M&S had sold only its own brands for 95 years. Systems, processes, and ways of working were all designed for that purpose — not for selling other people’s products. We had to start from scratch and run two tracks in parallel: one to get us trading quickly, and one to reorganise the business for scale.


In the short term, my teams optimised selling platforms, product information management systems, and back-end logistics to enable stock to be contracted, purchased, and sold through different commercial models. Working closely with buying, eCommerce, logistics, finance and legal teams, we went live fast. Within months, we were trading at over £10m projected annual revenue. It was scrappy, but it worked.


Solving the Long-Term Challenges

To make this sustainable, we had to solve three bigger challenges:

  1. Embedding 3rd party sales as a core part of the business.

  2. Convincing customers to see M&S as a destination for more than just M&S brands.

  3. Moving the increased volume of stock efficiently through the network.


We tackled each in turn:

  • Customer experience: We optimised online platforms to surface 3rd party brands within existing journeys without cannibalising high-margin M&S sales. Using test-and-learn experiments and analytics tools like Amplitude, we tracked performance against metrics such as basket size, units per transaction, and lifetime value.

  • Operations: We streamlined internal processes to cut the time from contract agreement to sale from months to weeks. This meant rethinking service design and enabling brands to self-serve in M&S systems. We introduced improvements across pricing, loyalty, product information management, goods receipt, accounts payable, store operations, and returns.

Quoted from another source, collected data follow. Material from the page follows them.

(** Tab "Uebersetzung + Rotor". *)
Definition tab_combo1
    (combo_ratio_TRot combo_tolerance_i combo_target_torque combo_tolerance_T : float)
    (g : Globals) : result Globals :=
  let min_t_i_TRotor := fsub combo_ratio_TRot combo_tolerance_i in
  let max_t_i_TRotor := fadd combo_ratio_TRot combo_tolerance_i in
  let min_t_T := fsub combo_target_torque combo_tolerance_T in
  let max_t_T := fadd combo_target_torque combo_tolerance_T in
  m1 <- column_ge (df_all g) Uebersetzung min_t_i_TRotor ;;
  m2 <- column_le (df_all g) Uebersetzung max_t_i_TRotor ;;
  m3 <- column_ge (df_all g) Drehmoment_Rotor min_t_T ;;
  m4 <- column_le (df_all g) Drehmoment_Rotor max_t_T ;;
  rows <- getitem_mask (df_all g)
            (mask_and (mask_and (mask_and m1 m2) m3) m4) ;;
  Ok (set_combo_filtered g rows).

(** Tab "Uebersetzung + Modulator". *)
Definition tab_combo2
    (combo_ratio_TMOD combo_tolerance_i combo_target_torque combo_tolerance : float)
    (g : Globals) : result Globals :=
  let min_t_i_TMOD := fsub combo_ratio_TMOD combo_tolerance_i in
  let max_t_i_TMOD := fadd combo_ratio_TMOD combo_tolerance_i in
  let min_t_T := fsub combo_target_torque combo_tolerance in
  let max_t_T := fadd combo_target_torque combo_tolerance in
  m1 <- column_ge (df_all g) Uebersetzung min_t_i_TMOD ;;
  m2 <- column_le (df_all g) Uebersetzung max_t_i_TMOD ;;
  m3 <- column_ge (df_all g) Drehmoment_Modulator min_t_T ;;
  m4 <- column_le (df_all g) Drehmoment_Modulator max_t_T ;;
  rows <- getitem_mask (df_all g)
            (mask_and (mask_and (mask_and m1 m2) m3) m4) ;;
  Ok (set_combo_filtered g rows).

  • Scalability: To scale quickly, we explored models like drop-ship and marketplaces, choosing technology solutions that allowed M&S to stay flexible and pivot between models as the market demanded.


The Outcome

Within the first year, the new proposition was trading at a projected £150m annual revenue. M&S successfully integrated new acquisitions such as Jaeger and The Sports Edit, while also improving operations to expand into other 3rd party propositions like Opticians and Beauty. Importantly, we stayed on track with the ambitious strategy set out in that original 90-page document.